Myocardial perfusion reserve (MPR) acquired using first-pass cardiac MRI is a measure of the severity of microvascular coronary dysfunction (MCD) in subjects with signs and symptoms of ischemia but no obstructive coronary artery disease (CAD) [Shufelt 2011]. Semi-quantitative measures (upslopes) have been used to analyze MPR data in the previous work [Shufelt 2011]. In this work, we propose using a fully quantitative myocardial blood flow (MBF) analysis to evaluate whether MPR is different between subjects with MCD and normal controls.

Methods

Control (n=9) and MCD subjects (n=10) from the Women's Ischemia Syndrome Evaluation Coronary Vascular Dysfunction (WISE CVD) multi-center National Heart, Lung, and Blood sponsored study underwent cardiac perfusion MRI studies on a Siemens 1.5T Avanto system with IRB approval and written consent. Control subjects were middle aged women with no risk factors and normal exercise ECG. Diseased subjects were middle aged women presenting with signs and symptoms of ischemia but no obstructive CAD (<50% stenosis) on angiography. A standardized first pass adenosine stress and rest first pass perfusion protocol with breath hold was performed. Segmentation (AHA) and upslope analysis were performed using CAAS MRV (PIE Medical Imaging).

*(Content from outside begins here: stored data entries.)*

(* ===== verification/LzmaResume.v ===== *)
(** * liblzma: the LZMA decoder may be stopped anywhere

    A call that stopped because it had read all the input it was given, or because
    the dictionary had no more room for it, can be taken up again: with more
    input, the second call ends as one call on all of the input would have. The
    labels of the C switch, and saving the local variables, are for this. *)

From Stdlib Require Import ZArith Lia.
From stdpp Require Import base list option gmap.
From S2P Require Import Prelude LzmaBase Coder Vli RangeDecoder LzDict Lzma LzmaSafe LzmaRun.
Local Open Scope Z_scope.

(** ** One step with less and with more input *)
Section steps.
  Context (inp : list Z) (uncompressed_size pos_mask lcb lpm : Z).
  Local Notation step n := (step inp n uncompressed_size pos_mask lcb lpm).
  Local Notation loop n := (lzma_loop inp n uncompressed_size pos_mask lcb lpm).
  Implicit Types s : locals.

(** [normalize] is the only thing that looks at the end of the input. *)
Lemma normalize_resume n1 n2 q k s : in_at s <= n1 <= n2 ->
  normalize inp n1 q k s = normalize inp n2 q k s \/ normalize inp n1 q k s = Some (Out LZMA_OK (Some q) s).
Proof.
  intros Hn. unfold normalize, rc_normalize. destruct (range (rc s) <? RC_TOP_VALUE); [| by left].
  destruct (Z.eqb_spec (in_at s) n1); [by right |]. rewrite (proj2 (Z.eqb_neq (in_at s) n2)) by lia. by left.
Qed.

(** After it a step leaves the dictionary alone, and does not stop any more. *)
Definition quiet s0 (o : option outcome) : Prop :=
  match o with
  | Some (Next s _) => dict s = dict s0 /\ pos_state s = pos_state s0
  | Some (Out _ (Some _) _) => False
  | _ => True
  end.

Definition calm (K : locals -> option outcome) : Prop := forall s, quiet s (K s).

Lemma calm_goto q : calm (goto q).
Proof. done. Qed.

Lemma calm_if0 a i (k0 k1 : locals -> option outcome) : calm k0 -> calm k1 ->
  calm (fun s => at_ ← address a i; p ← store s !! at_;
    let '(bit, rc, p) := rc_decode (rc s) p in (if bit : bool then k1 else k0) (set_store_rc s (<[at_ := p]> (store s)) rc)).
Proof.
  intros H0 H1 s. destruct (address a i) as [x |]; cbn [mbind option_bind]; [| done]. destruct (store s !! x) as [p |]; cbn [mbind option_bind]; [| done].
  destruct (rc_decode (rc s) p) as [[bit rc'] p']. destruct bit; [apply (H1 (set_store_rc _ _ _)) | apply (H0 (set_store_rc _ _ _))].
Qed.

(** What comes before a continuation may change the other variables. *)
Lemma calm_after (f : locals -> locals) K : (forall s, dict (f s) = dict s /\ pos_state (f s) = pos_state s) -> calm K -> calm (fun s => K (f s)).
Proof.
  intros Hf HK s. pose proof (HK (f s)) as H. destruct (Hf s) as [E1 E2]. unfold quiet in *. by rewrite E1, E2 in H.
Qed.

Lemma calm_check_distance : calm check_distance.
Proof. intros s. unfold check_distance, assert. repeat (case_match; cbn [mbind option_bind]); done. Qed.

Lemma calm_slot_end : calm slot_end.
Proof.
  intros s. unfold slot_end, assert. cbv zeta. repeat (case_match; cbn [mbind option_bind]); try done.
  apply (calm_after (fun s => set_rep0 (set_symbol s _) _) _ (fun _ => conj eq_refl eq_refl) calm_check_distance).
Qed.

Lemma calm_align_end : calm (align_end uncompressed_size).
Proof. intros s. unfold align_end. repeat case_match; try done. apply calm_check_distance. Qed.

Lemma calm_len_end ld x : calm (fun s => len_end ld (x s) s).
Proof. intros s. unfold len_end, assert. destruct ld; [done |]. repeat (case_match; cbn [mbind option_bind]); done. Qed.

Lemma calm_literal_start : calm (literal_start lcb lpm).
Proof.
  intros s. unfold literal_start. destruct (dict_get (dict s) 0); cbn [mbind option_bind]; [| done]. cbv zeta. case_match; [done |].
  match goal with |- quiet _ (?x ≫= _) => by destruct x end.
Qed.

(** A step does not look at the end of the input, or it begins by looking at it.
    [q'] is where it stops if it has to. *)
Definition starts (q q' : lzma_seq) (K : locals -> option outcome) s : Prop :=
  forall n, step n q s = normalize inp n q' K s /\ step n q' s = step n q s.

Definition over s : bool := no_eopm uncompressed_size && (d_pos (dict s) =? d_limit (dict s)).

(** The steps that write to the dictionary. *)
Definition writes (q : lzma_seq) : Prop := q = SEQ_LITERAL_WRITE \/ q = SEQ_SHORTREP \/ q = SEQ_COPY.

Definition splits (q : lzma_seq) s : Prop :=
  ((forall n1 n2, step n1 q s = step n2 q s) /\ (writes q \/ forall n, quiet s (step n q s))) \/
  exists q' K, starts q q' K s /\ (calm K \/ over s = true /\ q' = SEQ_NORMALIZE /\ K = (fun s => Some (Out LZMA_OK (Some SEQ_IS_MATCH) s))).

Definition keeps (f : locals -> locals) : Prop := forall s, dict (f s) = dict s /\ pos_state (f s) = pos_state s.

Lemma splits_if0 q q' a i k0 k1 s : (forall n, step n q s = rc_if_0 inp n a i q' k0 k1 s) -> (forall n, step n q' s = step n q s) ->
  calm k0 -> calm k1 -> splits q s.
Proof. intros E1 E2 H0 H1. right. eexists q', _. split; [intros n; split; [apply E1 | apply E2] |]. left. by apply calm_if0. Qed.

Lemma splits_last q a i act0 act1 k s : (forall n, step n q s = rc_bit_last inp n a i act0 act1 q k s) -> keeps act0 -> keeps act1 -> calm k -> splits q s.
Proof. intros E H0 H1 Hk. eapply (splits_if0 q q); [exact E | done | by apply calm_after | by apply calm_after]. Qed.

Lemma splits_bit q a i act0 act1 k s : (forall n, step n q s = rc_bit inp n a i act0 act1 q k s) -> keeps act0 -> keeps act1 -> calm k -> splits q s.
Proof.
  intros E H0 H1 Hk. eapply splits_last; [exact E | | | done]; intros s'; [destruct (H0 (set_symbol s' (u32 (Z.shiftl (symbol (inc s')) 1))))
    | destruct (H1 (set_symbol s' (u32 (u32 (Z.shiftl (symbol (inc s')) 1) + 1))))]; done.
Qed.

Lemma keeps_no_action : keeps no_action.
Proof. done. Qed.

Lemma splits_match q s : q = SEQ_NORMALIZE \/ q = SEQ_IS_MATCH -> splits q s.
Proof.
  intros Hq. assert (forall n, step n q s = step_is_match inp n uncompressed_size lcb lpm s) as E by (by destruct Hq as [-> | ->]).
  destruct (over s) eqn:Eo.
  - right. eexists SEQ_NORMALIZE, _. split; [split; [| done] | by right]. rewrite E. unfold step_is_match. fold (over s). by rewrite Eo.
  - eapply (splits_if0 _ SEQ_IS_MATCH); [intros n; rewrite E; unfold step_is_match; fold (over s); by rewrite Eo | done | apply calm_literal_start | done].
Qed.

(** Where the probabilities are in an array that was chosen before. *)
Lemma splits_probs q k s : (forall n, step n q s = with_probs (k n) s) ->
  (forall a off, probs (inc s) = Some (a, off) -> splits q s) -> splits q s.
Proof.
  intros E H. destruct (probs (inc s)) as [[a off] |] eqn:Ep; [by apply (H a off) |].
  left. split; [intros n1 n2 | right; intros n]; rewrite !E; unfold with_probs; by rewrite Ep.
Qed.

Lemma calm_if (b : bool) K1 K2 : calm K1 -> calm K2 -> calm (if b then K1 else K2).
Proof. by destruct b. Qed.

Ltac bits lem := eapply lem;
  [intros n; cbn [Lzma.step step_len]; unfold step_literal, step_literal_matched, step_dist_slot, step_dist_model, step_align, with_probs;
   repeat match goal with E : _ = _ |- _ => rewrite E end; reflexivity
  | try done | try done | try done].
Example sha256_final_abc :
  (let m := replicate 64 7 in
   ctx ← sha256_update m (sha256_init (MkCtx (replicate 64 9) 3 3 [])) [97; 98; 99] 3;
   r ← sha256_final m ctx (replicate 32 0); Some r.2) = Some (sha256 [97; 98; 99]).
Proof. vm_compute. reflexivity. Qed.

(** ** The transformation is the compression of the reference *)
Lemma SIG0_eq x : SIG0 x = sigma0 x.
Proof. done. Qed.

Lemma SIG1_eq x : SIG1 x = sigma1 x.
Proof. done. Qed.

Definition var_list (v : vars) : list Z := [a v; b v; c v; d v; e v; f v; g v; h v].

(** The first [t] words of the schedule are in the array. *)
Definition filled (t : Z) (m ws : list Z) : Prop :=
  length m = 64%nat /\ forall s, 0 <= s < t -> rd m s = Some (ws !!! Z.to_nat s).

Lemma filled_next t m ws x : 0 <= t < 64 -> filled t m ws -> x = ws !!! Z.to_nat t ->
  exists m', wr m t x = Some m' /\ filled (t + 1) m' ws.
Proof.
  intros Ht [Hl Hm] ->. destruct (wr_spec m t (ws !!! Z.to_nat t)) as (m' & E & L & HR); [lia |].
  exists m'. split; [done |]. split; [congruence |]. intros s Hs. rewrite HR.
  destruct (Z.eqb_spec s t) as [-> |]; [done |]. apply Hm. lia.
Qed.

Section block.
  Context (block : list Z) (Hlen : length block = 64%nat) (Hbytes : bytes block).
  Local Notation ws := (schedule block).

Lemma block_words : length (words block) = 16%nat.
Proof. by apply words_length. Qed.

Lemma load_loop_spec n i m : 0 <= i -> i + Z.of_nat n = 16 -> filled i m ws ->
  exists m', load_loop (S n) i (4 * i) block m = Some m' /\ filled 16 m' ws.
Proof.
  revert i m. induction n as [| n IH]; intros i m Hi Hn Hm.
  - exists m. cbn [load_loop]. rewrite (proj2 (Z.ltb_ge _ _)) by lia. split; [done |]. by replace 16 with i by lia.
  - cbn [load_loop]. rewrite (proj2 (Z.ltb_lt _ _)) by lia.
    destruct (words_lookup 16 block (Z.to_nat i) Hlen ltac:(lia)) as (b0 & b1 & b2 & b3 & Hb & Hw).
    set (pre := take (4 * Z.to_nat i) block). set (post := drop 4 (drop (4 * Z.to_nat i) block)).
    assert (block = pre ++ [b0; b1; b2; b3] ++ post) as E by (unfold pre, post; by rewrite <- Hb, !take_drop).
    assert (Z.of_nat (length pre) = 4 * i) as Hp by (unfold pre; rewrite length_take; lia).
    assert (forall j x, 0 <= j -> [b0; b1; b2; b3] !! Z.to_nat j = Some x -> rd block (4 * i + j) = Some x) as HR
      by (intros j x Hj Hx; rewrite E; apply (rd_offset _ _ _ _ j); [lia | done | done]).
    pose proof (HR 0 b0 ltac:(lia) eq_refl) as H0. rewrite Z.add_0_r in H0. rewrite H0, (HR 1 b1), (HR 2 b2), (HR 3 b3) by done.
    cbn [mbind option_bind]. pose proof Hbytes as Hb'. rewrite E in Hb'. apply Forall_app in Hb' as [_ Hb']. apply Forall_app in Hb' as [Hb' _].
    repeat (apply list.Forall_cons in Hb' as [? Hb']).
    rewrite <- !Z.lor_assoc.
    assert (Z.lor (Z.shiftl b0 24) (Z.lor (Z.shiftl b1 16) (Z.lor (Z.shiftl b2 8) b3)) = ws !!! Z.to_nat i) as Hv.
    { rewrite be_lor, <- Hw by done. destruct (schedule_spec block block_words) as (_ & Hpre & _).
      rewrite <- Hpre. apply lookup_total_take_lt. lia. }
    destruct (filled_next i m ws _ ltac:(lia) Hm Hv) as (m' & -> & Hm'). cbn [mbind option_bind].
    replace (4 * i + 4) with (4 * (i + 1)) by lia. apply IH; [lia | lia | done].
Qed.
Lemma header_fields_sound b b1 inp n : bytes inp -> n = blk_header_size b - 4 -> 4 <= n -> n <= Z.of_nat (length inp) -> n < 2 ^ 64 ->
  check_ok (blk_check b) -> is_byte b1 -> Z.land b1 0x3C = 0 ->
  exists ret b', header_fields sz alloc (started b) b1 inp n = Some (ret, b') /\
    (ret = LZMA_OK -> exists h fs, tells b h fs b' /\ b1 = flag_byte h /\ seg inp 2 n = fields_bytes h ++ zeros_to (blk_header_size b) h).
Proof.
  intros Hb En Hn Hl H64 Hc Hb1 E1. unfold header_fields. destruct (flag_bits b1 Hb1 E1) as [Eb1 Hcount].
  destruct (size_field_ok inp n (negb (Z.land b1 0x40 =? 0)) (blk_compressed_size (started b)) 2 Hb ltac:(lia) ltac:(lia)) as (ret & comp & p1 & -> & Hcomp).
  cbn [mbind option_bind]. case_bool_decide as Hr1; cbn [negb]; [| by do 2 eexists]. destruct (Hcomp Hr1) as (Hp1 & co & Eco & -> & Hco & Esegc).
  unfold set_sizes. cbn [started blk_version blk_header_size blk_check blk_compressed_size blk_uncompressed_size blk_filters blk_raw_check blk_ignore_check].
  set (b2 := MkBlock _ _ _ (default LZMA_VLI_UNKNOWN co) _ _ _ _).
  destruct (unpadded_total b2 Hc) as (u & Eu); [cbn; destruct co as [w |]; cbn; [by apply Hco | done] |].
  assert (exists u, (if negb (Z.land b1 0x40 =? 0) then lzma_block_unpadded_size b2 else Some LZMA_VLI_UNKNOWN) = Some u /\
    (co <> None -> lzma_block_unpadded_size b2 = Some u)) as (u' & -> & Hu).
  { rewrite Eco. destruct co; [exists u | by eexists]. by rewrite Eu. }
  cbn [mbind option_bind]. destruct (Z.eqb_spec u' 0) as [| Hu0]; [by do 2 eexists |].
  destruct (size_field_ok inp n (negb (Z.land b1 0x80 =? 0)) (blk_uncompressed_size b) p1 Hb ltac:(lia) ltac:(lia)) as (ret2 & unc & p2 & -> & Hunc).
  cbn [mbind option_bind]. case_bool_decide as Hr2; cbn [negb]; [| by do 2 eexists]. destruct (Hunc Hr2) as (Hp2 & uo & Euo & -> & Huo & Esegu).
  set (count := Z.to_nat (Z.land b1 3 + 1)) in *. match goal with |- context [flags_loop _ _ _ _ ?x] => set (b3 := x) end.
  destruct (flags_loop_ok sz alloc inp n Hb ltac:(lia) ltac:(lia) count 0 b3 p2 [] (replicate count blank_filter) (replicate (5 - count) blank_filter ++ drop 5 (blk_filters b)))
    as (early & b4 & p3 & -> & Hne & Hflags); [| done | by rewrite length_replicate | cbn [blk_filters b3]; rewrite length_app, length_replicate; lia | lia |].
  { cbn [blk_filters b3 app]. rewrite app_assoc, <- blanks_split by lia. done. }
  cbn [mbind option_bind]. destruct early as [r |]; [do 2 eexists; split; [reflexivity |]; intros ->; done |].
  destruct (Hflags eq_refl) as (Hp3 & fls & fs & Hlf & Hdf & Esegf & ->). pose proof (described_length _ _ _ _ _ Hdf) as Hlfs.
  destruct (padding_ok inp n ltac:(lia) (S (Z.to_nat (n - p3))) p3) as (zeros & -> & Hz); [lia | lia |]. cbn [mbind option_bind].
  destruct zeros.
  2: { unfold free_properties. rewrite blank_filters_ok; [by do 2 eexists |]. cbn. rewrite !length_app, length_replicate. change (Z.to_nat LZMA_FILTERS_MAX) with 4%nat. lia. }
  do 2 eexists. split; [reflexivity |]. intros _. exists (MkFields co uo fls), fs.
  assert (seg inp 2 p3 = fields_bytes (MkFields co uo fls)) as Efb.
  { unfold fields_bytes. cbn. rewrite <- Esegc, <- Esegu, <- Esegf, (seg_app inp 2 p1), (seg_app inp p1 p2) by lia. done. }
  pose proof (seg_length inp 2 p3 ltac:(lia) ltac:(lia)) as Hlb. rewrite Efb in Hlb. rewrite (seg_app inp 2 p3), Efb, (proj1 Hz eq_refl) by lia.
  split; [| split].
  - unfold tells. cbn [h_flags h_compressed h_uncompressed]. split; [lia |]. split; [done |]. split; [done |]. split; [done |]. split; [lia |].
    split; [unfold set_filters; cbn; by rewrite Hlfs, Hlf, <- ?app_assoc |].
    intros Hne2. exists u'. split; [exact (Hu Hne2) | done].
  - unfold flag_byte. cbn. rewrite Eb1, Eco, Euo, Hlf. destruct co, uo; lia.
  - unfold zeros_to. do 2 f_equal. lia.
Qed.

Lemma size_bytes_length o : (forall w : Z, o = Some w -> 0 <= w <= LZMA_VLI_MAX) -> bytes (size_bytes o).
Proof. intros H. destruct o; [apply vli_bytes_bytes; by apply H | constructor]. Qed.

Lemma header_fields_value b h fs b' inp n : bytes inp -> n = blk_header_size b - 4 -> 4 <= n -> n <= Z.of_nat (length inp) -> n < 2 ^ 64 ->
  tells b h fs b' -> seg inp 2 n = fields_bytes h ++ zeros_to (blk_header_size b) h ->
  header_fields sz alloc (started b) (flag_byte h) inp n = Some (LZMA_OK, b').
Proof.
  intros Hb En Hn Hl H64 (Hc & Hd & Hco & Huo & Hfit & Eb' & Hu) Eseg. unfold header_fields, flag_byte.
  destruct h as [co uo fls]. cbn [h_flags h_compressed h_uncompressed] in *.
  destruct (flag_byte_bits (Z.of_nat (length fls)) (if co then true else false) (if uo then true else false) ltac:(lia)) as (_ & _ & E3 & E40 & E80).
  match goal with |- context [Z.land ?x 0x40] => assert (x = Z.of_nat (length fls) - 1 + (if (if co then true else false) : bool then 0x40 else 0) +
    (if (if uo then true else false) : bool then 0x80 else 0)) as -> by (destruct co, uo; reflexivity) end.
  rewrite E40, E80, E3. replace (Z.to_nat (Z.of_nat (length fls) - 1 + 1)) with (length fls) by lia. clear E3 E40 E80.
  pose proof (described_length _ _ _ _ _ Hd) as Hlfs. set (rest := zeros_to (blk_header_size b) (MkFields co uo fls) ++ drop (Z.to_nat n) inp).
  assert (inp = take 2 inp ++ size_bytes co ++ size_bytes uo ++ concat (flags_of <$> fls) ++ zeros_to (blk_header_size b) (MkFields co uo fls) ++ drop (Z.to_nat n) inp) as Ei.
  { rewrite (seg_split inp 2 n) at 1 by lia. rewrite Eseg. unfold fields_bytes. cbn [h_compressed h_uncompressed h_flags]. by rewrite <- !app_assoc. }
  fold rest in Ei. assert (length (take 2 inp) = 2%nat) as Hl2 by (rewrite length_take; lia). set (pre := take 2 inp) in *.
  unfold fields_bytes in Hfit. cbn [h_compressed h_uncompressed h_flags] in Hfit. rewrite !length_app in Hfit.
  pose proof Hb as Hb2. rewrite Ei in Hb2. assert (n <= Z.of_nat (length (pre ++ size_bytes co ++ size_bytes uo ++ concat (flags_of <$> fls) ++ rest))) as Hl3 by (by rewrite <- Ei).
  assert (size_field (if co then true else false) (blk_compressed_size (started b)) inp 2 n = Some (LZMA_OK, default LZMA_VLI_UNKNOWN co, 2 + Z.of_nat (length (size_bytes co)))) as ->.
  { rewrite Ei at 1. replace 2 with (Z.of_nat (length pre)) by lia. apply size_field_value; (done || lia). }
  cbn [mbind option_bind]. rewrite bool_decide_eq_true_2 by done. cbn [negb]. unfold set_sizes.
  cbn [started blk_version blk_header_size blk_check blk_compressed_size blk_uncompressed_size blk_filters blk_raw_check blk_ignore_check].
  match goal with |- context [lzma_block_unpadded_size ?x] => assert (exists u, (if (if co then true else false) : bool then lzma_block_unpadded_size x else Some LZMA_VLI_UNKNOWN) = Some u /\ u <> 0) as (u & -> & Hu0) end.
  { destruct co as [c |]; [| by eexists]. destruct (Hu ltac:(done)) as (u & E & Hu0). exists u. split; [| done]. by rewrite Eb' in E. }
  cbn [mbind option_bind]. rewrite (proj2 (Z.eqb_neq _ _) Hu0).
  assert (size_field (if uo then true else false) (blk_uncompressed_size b) inp (2 + Z.of_nat (length (size_bytes co))) n
    = Some (LZMA_OK, default LZMA_VLI_UNKNOWN uo, 2 + Z.of_nat (length (size_bytes co)) + Z.of_nat (length (size_bytes uo)))) as ->.
  { rewrite (app_assoc pre) in Ei, Hb2, Hl3. rewrite Ei at 1. replace (2 + _) with (Z.of_nat (length (pre ++ size_bytes co))) by (rewrite length_app; lia).
    apply size_field_value; (done || (rewrite length_app; lia)). }
  cbn [mbind option_bind]. rewrite bool_decide_eq_true_2 by done. cbn [negb].
  replace (2 + Z.of_nat (length (size_bytes co)) + Z.of_nat (length (size_bytes uo))) with (Z.of_nat (length (pre ++ size_bytes co ++ size_bytes uo))) by (rewrite !length_app; lia).
  match goal with |- context [flags_loop _ _ _ _ ?x] => rewrite (flags_loop_value sz alloc inp n Hb ltac:(lia) ltac:(lia) fls fs 0 x [] (replicate (length fls) blank_filter)
    (replicate (5 - length fls) blank_filter ++ drop 5 (blk_filters b)) (pre ++ size_bytes co ++ size_bytes uo) rest) end.
  - cbn [mbind option_bind]. match goal with |- context [padding_loop _ _ ?x _] => set (e := x) end.
    assert (e = 2 + Z.of_nat (length (fields_bytes (MkFields co uo fls)))) as Ee by (unfold e, fields_bytes; cbn [h_compressed h_uncompressed h_flags]; rewrite !length_app; lia).
    assert (2 + Z.of_nat (length (fields_bytes (MkFields co uo fls))) <= n) as Hle by (unfold fields_bytes; cbn [h_compressed h_uncompressed h_flags]; rewrite !length_app; lia).
    destruct (padding_ok inp n ltac:(lia) (S (Z.to_nat (n - e))) e) as (r & -> & Hr); [lia | lia |]. cbn [mbind option_bind].
    rewrite (seg_app inp 2 e) in Eseg by lia. apply app_inj_1 in Eseg as [_ Ez]; [| pose proof (seg_length inp 2 e ltac:(lia) ltac:(lia)); lia].
    rewrite (proj2 Hr); [| rewrite Ez; unfold zeros_to; f_equal; lia].
    rewrite Eb'. unfold set_filters. cbn. do 2 f_equal. f_equal. by rewrite Hlfs.
  - exact Hd.
  - cbn [blk_filters app]. rewrite app_assoc, <- blanks_split by lia. done.
  - done.
  - by rewrite length_replicate.
  - by rewrite <- !app_assoc.
  - rewrite !length_app. lia.
Qed.
End header.
Lemma record_ok_ranges r : record_ok r -> 0 <= r.1 <= LZMA_VLI_MAX /\ 0 <= r.2 <= LZMA_VLI_MAX /\ 0 <= ceil4 r.1 <= LZMA_VLI_MAX /\ 2 <= vli_len r.1 + vli_len r.2 <= 18.
Proof.
  intros [H1 H2]. pose proof (ceil4_bounds r.1) as Hc. pose proof UNPADDED_SIZE_MAX_value as Em. unfold UNPADDED_SIZE_MIN in H1.
  assert (0 <= r.1 <= LZMA_VLI_MAX) as H by (change LZMA_VLI_MAX with (2 ^ 63 - 1); lia).
  pose proof (vli_len_range r.1 H). pose proof (vli_len_range r.2 H2). unfold LZMA_VLI_BYTES_MAX in *. change LZMA_VLI_MAX with (2 ^ 63 - 1) in *.
  split; [lia |]. split; [lia |]. split; [| lia]. unfold ceil4 in *. Z.to_euclidean_division_equations. lia.
Qed.

Lemma sums_ok rs : Forall record_ok rs -> 0 <= sum_blocks rs /\ 0 <= sum_uncompressed rs /\ 2 * Z.of_nat (length rs) <= sum_list rs.
Proof.
  intros H. split; [apply sum_of_nonneg; [done | intros r Hr; by apply record_ok_ranges] |].
  split; [apply sum_of_nonneg; [done | intros r Hr; apply (record_ok_ranges r Hr)] |].
  unfold sum_list, sum_of. induction H as [| r rs Hr _ IH]; cbn [foldr length]; [done |]. pose proof (record_ok_ranges r Hr). lia.
Qed.

Lemma record_bytes_bytes r : record_ok r -> bytes (record_bytes r).
Proof. intros Hr. pose proof (record_ok_ranges r Hr). apply Forall_app. split; apply vli_bytes_bytes; lia. Qed.

Lemma records_bytes_bytes rs : Forall record_ok rs -> bytes (records_bytes rs).
Proof. intros H. unfold records_bytes. induction H as [| r rs Hr _ IH]; cbn; [constructor |]. apply Forall_app. split; [by apply record_bytes_bytes | done]. Qed.

Lemma records_bytes_length rs : Z.of_nat (length (records_bytes rs)) = sum_list rs.
Proof.
  unfold records_bytes, sum_list, sum_of. induction rs as [| r rs IH]; cbn [fmap list_fmap concat foldr length]; [done |].
  rewrite length_app, Nat2Z.inj_add, IH. unfold record_bytes, vli_len. rewrite length_app. lia.
Qed.

Lemma le64_bytes x : bytes (le64 x).
Proof. apply Forall_app. split; apply le32_bytes. Qed.

Lemma le64_length x : length (le64 x) = 8%nat.
Proof. done. Qed.

Lemma hashed_bytes_length rs : length (hashed_bytes rs) = (16 * length rs)%nat.
Proof. unfold hashed_bytes. induction rs as [| r rs IH]; cbn [fmap list_fmap concat length]; [done |]. rewrite length_app, IH, length_app, !le64_length. lia. Qed.

Lemma hashed_bytes_snoc rs r : hashed_bytes (rs ++ [r]) = hashed_bytes rs ++ le64 r.1 ++ le64 r.2.
Proof. unfold hashed_bytes. rewrite fmap_app, concat_app. cbn [fmap list_fmap concat]. by rewrite app_nil_r. Qed.
Lemma mutex_inv_lock (t : nat) w pcs pc pc' w' : mutex_inv (w, pcs) -> pcs !! t = Some (InLock pc) ->
  lock_step (h t) pc w = (pc', w') -> mutex_inv (w', <[t := after_lock pc']> pcs).
Proof.
  intros Hinv Hpc Hs. pose proof Hinv as (Hw & Hi & Hm & _). simpl in Hw, Hi, Hm.
  destruct pc; simpl in Hs.
  - destruct (Z.eqb_spec w 0) as [Ez | Ez]; [injection Hs as <- <-; apply (inv_take pcs t w); [done | by left] |].
    destruct (Z.eqb_spec (owner_of w) (h t)); [injection Hs as <- <-; apply (inv_take pcs t w); [done | by right] |].
    destruct (has_listeners w); injection Hs as <- <-; apply (inv_outside pcs t w); try done.
    simpl. apply Z.eqb_neq in Ez. by rewrite Ez.
  - destruct (Z.eqb_spec w cur) as [-> | Hn]; injection Hs as <- <-; [| by apply (inv_outside pcs t w)].
    destruct (word_owner cur Hw) as [(-> & _ & _) | (Hh & [[E _] | [E Hl]])].
    + by pose proof (Forall_lookup_1 _ _ _ _ Hm Hpc).
    + destruct (owner_of_marked _ Hh) as [Eo _]. rewrite E at 2.
      apply (inv_outside pcs t cur); try done; rewrite E at 1; [by constructor | done].
    + assert (Z.lor cur HAS_LISTENERS = cur) as -> by (by rewrite E, <- Z.lor_assoc, Z.lor_diag).
      by apply (inv_outside pcs t cur).
  - injection Hs as <- <-. by apply (inv_outside pcs t w).
  - by pose proof (Forall_lookup_1 _ _ _ _ Hm Hpc).
Qed.

Lemma mutex_inv_try (t : nat) w pcs ok w' : mutex_inv (w, pcs) -> Mutex_TryLock (h t) w = (ok, w') ->
  mutex_inv (w', <[t := if ok then Inside else Outside]> pcs).
Proof.
  intros Hinv Hs. pose proof Hinv as (Hw & _). simpl in Hw, Hs. unfold Mutex_TryLock, cas in Hs.
  destruct (Z.eqb_spec w 0) as [Ez | Ez]; [injection Hs as <- <-; apply (inv_take pcs t w); [done | by left] |].
  destruct (Z.eqb_spec (owner_of w) (h t)); injection Hs as <- <-;
    [apply (inv_take pcs t w); [done | by right] | by apply (inv_outside pcs t w)].
Qed.

(** A thread that is not the only one in the section cannot exist, so the word
    may change hands when it leaves. *)
Lemma inv_release pcs (t : nat) w w' p : mutex_inv (w, pcs) -> in_section (pcs !! t) = true ->
  word_ok w' -> (in_section (Some p) = true -> owner_of w' = h t) -> mark_ok p ->
  mutex_inv (w', <[t := p]> pcs).
Proof.
  intros (Hw & Hi & Hm & Hl) Ht Hw' Hp Hmp. simpl in *. split; [done | split; [| split]]; simpl.
  - intros u [[-> Hu] | [Hn Hu]]%section_update; [by apply Hp |].
    exfalso. apply Hn, distinct; try by apply (section_lt pcs).
    by rewrite <- (Hi u Hu), <- (Hi t Ht).
  - by apply Forall_insert.
  - by rewrite length_insert.
Qed.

Only the midslice segments were analyzed to insure minimize effect of cardiac phase related MBF variations [Radjenovic 2010]. Signal intensity curves used for MBF estimation was found using the same segments and exported using CAAS MRV. MBFs were found using nonparametric deconvolution code written in MATLAB [Jerosh-Herold 2002]. A two sided Student's t-test was performed to compare groups.

Results

Mean MPR for diseased and normal populations averaged across all AHA segments in the midslice are summarized in table 1. There is a significant difference in MPR between normal and diseased groupds using the fully quantitative MBF analysis compared to a trend using for the semi-quantitative upslope analysis.

Table 1

 

Control

Abnormal, no CAD

p-value

Fully Quantitative (MBF)

2.91±0.37

2.28±0.58

0.014

Semi-Quantitative (Upslope)

2.02±0.63

1.59±0.40

0.085

Mean MPR found using MBF estimation and upslopes in control and abnormal populations. MBF parameter yielded significant difference between normal and abnormal population while upslopes did not.

Conclusions

MPR measured by quantitative MBF analysis provides better detection of MCD than that using semi-quantitative upslopes. This finding could be explained by the observation that upslopes may not be sensitive to high blood flows [Hsu 2006], which potentially reduces the difference between diseased (ischemic) and normal tissues. In conclusion, fully quantitative MBF analysis improves detection of MCD over semi-quantitative measures. Additional work in more subjects, as well as validation with MPR measured by PET is needed.

Funding

T32 EB51705; RO1 EB002623; AHA 11POST7390063; N01-HV-68161; N01-HV-68162; N01-HV-68163; N01-HV-68164; U0164829; U01 HL649141; U01 HL649241; T32HL69751; 5R01HL090957; 1R03AG032631.

Authors’ Affiliations

(1)
BIRI, Cedars Sinai Hospital, Los Angeles, CA, USA
(2)
Northwestern University, Evanston, IL, USA

Copyright

© Chen et al; licensee BioMed Central Ltd. 2013

This article is published under license to BioMed Central Ltd. This is an Open Access article distributed under the terms of the Creative Commons Attribution License (http://creativecommons.org/licenses/by/2.0), which permits unrestricted use, distribution, and reproduction in any medium, provided the original work is properly cited.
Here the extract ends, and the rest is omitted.